Your job is to report every line of the entries that has "front".

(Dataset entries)
↓

Definition parse_user (text : string) : User :=
  match parseLine text [CStr ""; CStr ""; CInt 0; CInt 0; CStr ""; CStr ""; CStr ""] with
  | [CStr n; CStr p; CInt u; CInt g; CStr e; CStr h; CStr sh] => mkUser n p u g e h sh
  | _ => mkUser "" "" 0 0 "" "" ""
  end.

Definition parse_group (text : string) : Group :=
  match parseLine text [CStr ""; CStr ""; CInt 0; CList []] with
  | [CStr n; CStr p; CInt g; CList l] => mkGroup n p g l
  | _ => mkGroup "" "" 0 []
  end.

(** A reader: nil, or its content. *)
Definition reader : Type := option string.

Definition nonempty (s : string) : bool := negb (String.eqb s "").

Definition ParsePasswdFilter (r : reader) (filter : User -> bool) : error + list User :=
  match r with
  | None => inl (errors_New "nil source for passwd-formatted data")
  | Some content =>
      inr (List.filter filter (map parse_user (List.filter nonempty (map TrimSpace (scan_lines content)))))
  end.

Definition ParsePasswd (r : reader) : error + list User := ParsePasswdFilter r (fun _ => true).

Definition ParseGroupFilter (r : reader) (filter : Group -> bool) : error + list Group :=
  match r with
  | None => inl (errors_New "nil source for group-formatted data")
  | Some content =>
      inr (List.filter filter (map parse_group (List.filter nonempty (scan_lines content))))
  end.

Definition ParseGroup (r : reader) : error + list Group := ParseGroupFilter r (fun _ => true).

(** os.Open and reading. *)
Definition ParsePasswdFileFilter (path : string) (filter : User -> bool) : prog (error + list User) :=
  let! f := call (EReadFile path) in
  match f with
  | inl err => Ret (inl err)
  | inr content => Ret (ParsePasswdFilter (Some content) filter)
  end.
Definition ParsePasswdFile (path : string) : prog (error + list User) :=
  ParsePasswdFileFilter path (fun _ => true).
(** The header is written over the first four zeros. *)
Lemma put_header_spec rest length_ ty :
  (let l := uint_n 2 length_ in
   let buf := replicate 4 0%Z ++ rest in
   let buf := if (l =? 0)%Z then buf else copy_at buf 0 (put_uint 2 l) in
   copy_at buf 2 (put_uint 2 ty))
  = put_uint 2 length_ ++ put_uint 2 ty ++ rest.
Proof.
  cbv zeta.
  assert (Hb : (if (uint_n 2 length_ =? 0)%Z then replicate 4 0%Z ++ rest
                else copy_at (replicate 4 0%Z ++ rest) 0 (put_uint 2 (uint_n 2 length_)))
               = put_uint 2 length_ ++ replicate 2 0%Z ++ rest).
  { destruct (Z.eqb_spec (uint_n 2 length_) 0) as [E0|_].
    - rewrite <- (put_uint_uint_n 2 length_), E0, put_uint_zero. done.
    - rewrite put_uint_uint_n. rewrite (copy_at_app [] _ (replicate 4 0%Z ++ rest)).
      + rewrite length_put_uint. done.
      + rewrite length_put_uint. simpl. lia. }
  rewrite Hb.
  pose proof (copy_at_app (put_uint 2 length_) (put_uint 2 ty) (replicate 2 0%Z ++ rest)) as Hc.
  rewrite !length_put_uint in Hc. rewrite Hc by (simpl; lia). done.
Qed.

(** Data that is nil and data that is empty are written alike. *)
Lemma put_data_spec data m :
  rtaAlignOf (length (bytes_of data)) <= m ->
  match data with
  | Some b => (copy_at (replicate 4 0%Z ++ replicate m 0%Z) 4 b, 4 + rtaAlignOf (length b))
  | None => (replicate 4 0%Z ++ replicate m 0%Z, 4)
  end
  = ((replicate 4 0%Z ++ padded (bytes_of data))
       ++ replicate (m - rtaAlignOf (length (bytes_of data))) 0%Z,
     length (replicate 4 0%Z ++ padded (bytes_of data))).
Proof.
  intros Hm. rewrite length_app, length_padded. destruct data as [b|].
  - f_equal. by rewrite <- (copy_at_zeros (replicate 4 0%Z)).
  - change (rtaAlignOf (length (bytes_of None))) with 0. by rewrite Nat.sub_0_r.
Qed.

Lemma data_Serialize_layout d : data_Serialize d = layout d.
Proof.
  induction d as [m|m|m|m|k b|t data cs IH] using request_data_nested_ind; [done|done|done|done|done|].
  assert (Hcs : map data_Serialize cs = map layout cs).
  { clear t data. induction IH as [|c cs Hc _ IHcs]; [done|]. simpl. by rewrite Hc, IHcs. }
  assert (Hlen : length (concat (map padded (map layout cs))) = children_len cs).
  { rewrite map_map. apply length_concat_padded. apply Forall_true. intros c.
    rewrite length_layout. apply rtaAlignOf_idem. }
  cbn [data_Serialize layout]. rewrite Hcs, data_Len_align.
  rewrite <- Nat.add_assoc, (replicate_add 4).
  rewrite put_data_spec by lia. rewrite put_children_spec by (rewrite Hlen; lia).
  rewrite Hlen. rewrite <- !app_assoc, put_header_spec, map_map. do 4 f_equal.
  match goal with |- _ ++ replicate ?n _ = _ => replace n with 0 by lia end. apply app_nil_r.
Qed.

End layout.
(** * What an exchange promises *)

(** When Execute reports success, it sent the request once its socket was bound, asked the
    kernel for the socket's id, and every piece of data it returns was received on that socket
    in a message that carries the request's sequence number and that id, and the type asked
    for: data meant for another request are never returned. *)
Theorem Execute_own_messages {E : Endian} {W} {K : Kernel W} rounds req st ty (s : NS W) res s' :
  Execute rounds req st ty s = (Ended (Returned (inr res)), s') ->
  exists fd pid t, calls s' = calls s ++ t
    /\ mkCall (Sendto fd (NetlinkRequest_Serialize req)) None ∈ t
    /\ mkCall (Getsockname fd) (inr (Some pid)) ∈ t
    /\ forall d, d ∈ res -> exists m, received fd t m /\ answers (hdr_Seq req) pid ty d m.
Proof. apply Execute_data. Qed.

(** A kernel that answers every receive with the next of a list of buffers, and grants
    everything else: descriptor 3, process id 77. *)
#[export] Instance scripted : Kernel (list (list Z)) := {
  syscall c w :=
    match c return sres c * list (list Z) with
    | Socket _ => (inr 3%Z, w)
    | Bind _ _ => (None, w)
    | Close _ => (tt, w)
    | Sendto _ _ => (None, w)
    | Recvfrom _ => match w with b :: w' => (inr b, w') | [] => (inl 11%Z, []) end
    | Getsockname _ => (inr (Some 77%Z), w)
    | OpenFile _ => (inr 5%Z, w)
    | Ioctl _ _ _ => (0%Z, w)
    end;
  Getpagesize := 128
}.

(** A message as the kernel writes it: type, flags, sequence number and data. *)
Definition reply {E : Endian} (ty flags seq : Z) (data : list Z) : list Z :=
  header_bytes (Z.of_nat (16 + length data)) ty flags seq 77 ++ data.

Definition fresh (script : list (list Z)) : NS (list (list Z)) := mkNS script 0 false [].

Lemma Execute_own_messages_witness :
  exists fd pid t,
    calls (@Execute false _ scripted 2 (NewNetlinkRequest 18 4 1) 0 0
             (fresh [@reply false 16 2 1 [9; 9; 9; 9]%Z; @reply false 3 2 1 []])).2 = t
    /\ mkCall (Sendto fd (@NetlinkRequest_Serialize false (NewNetlinkRequest 18 4 1))) None ∈ t
    /\ mkCall (Getsockname fd) (inr (Some pid)) ∈ t.
Proof.
  destruct (@Execute_own_messages false _ scripted 2 (NewNetlinkRequest 18 4 1) 0 0
              (fresh [@reply false 16 2 1 [9; 9; 9; 9]%Z; @reply false 3 2 1 []])
              [mkSlice [9; 9; 9; 9]%Z (replicate 108 0%Z)] _ ltac:(vm_compute; reflexivity))
    as (fd & pid & t & Ht & Hs & Hg & _).
  exists fd, pid, t. split; [|by split]. exact Ht.
Defined.

(** C12: An exchange ends with all of its data: when the packets that arrive hold parts of the
    answer to the request and then the message that ends it, Execute returns, given at least
    one receive per packet, the data of every part of the type asked for, in the order of
    arrival and across packets, reads nothing after the packet with the end, and closes its
    socket. *)
Theorem Execute_dump {E : Endian} {W} {K : Kernel W} rounds req st ty fd pid ps front m rest
    (s s1 s2 s3 : NS W) :
  asked req st fd pid s s1 ->
  receives fd s1 ps s2 -> Receive fd s2 = (Ended (Returned (inr (front ++ m :: rest))), s3) ->
  forallb (part (hdr_Seq req) pid) (concat ps ++ front) = true ->
  last_part (hdr_Seq req) pid m = true ->
  length ps < rounds ->
  Execute rounds req st ty s
    = (Ended (Returned (inr (data_of ty (concat ps ++ front)))), (close_fd fd s3).2).
Proof.
  intros Ha Hr Hl Hf Hm Hn. apply Execute_mono with (S (length ps)); [done|].
  eapply Execute_asked; [done|]. by apply (receive_loop_dump _ _ _ _ _ _ _ _ _ _ _ [] Hr Hl).
Qed.

(** Two packets, with a message of another type in between. *)
Definition dump_packets : list (list Z) :=
  [(@reply false 16 2 1 [9; 9; 9; 9] ++ @reply false 20 2 1 [8; 8; 8; 8])%Z;
   (@reply false 16 2 1 [7; 7; 7; 7] ++ @reply false 3 2 1 [0; 0; 0; 0])%Z].

Lemma Execute_dump_witness :
  map items <$> match (@Execute false _ scripted 9 (NewNetlinkRequest 18 4 1) 0 16
                         (fresh dump_packets)).1 with
                | Ended (Returned (inr res)) => Some res
                | _ => None
                end = Some [[9; 9; 9; 9]; [7; 7; 7; 7]]%Z.
Proof.
  set (s0 := fresh dump_packets).
  erewrite (@Execute_dump false _ scripted 9 (NewNetlinkRequest 18 4 1) 0 16 3 77
              [[_; _]] [_] _ [] s0); cycle 1.
  - eexists _, _. split; [reflexivity|]. split; reflexivity.
  - econstructor; [vm_compute; reflexivity|constructor].
  - vm_compute. reflexivity.
  - reflexivity.
  - reflexivity.
  - simpl. lia.
  - reflexivity.
Defined.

↑

## ANSWER AREA
Theorem Execute_dump {E : Endian} {W} {K : Kernel W} rounds req st ty fd pid ps front m rest
  receives fd s1 ps s2 -> Receive fd s2 = (Ended (Returned (inr (front ++ m :: rest))), s3) ->
  forallb (part (hdr_Seq req) pid) (concat ps ++ front) = true ->
    = (Ended (Returned (inr (data_of ty (concat ps ++ front)))), (close_fd fd s3).2).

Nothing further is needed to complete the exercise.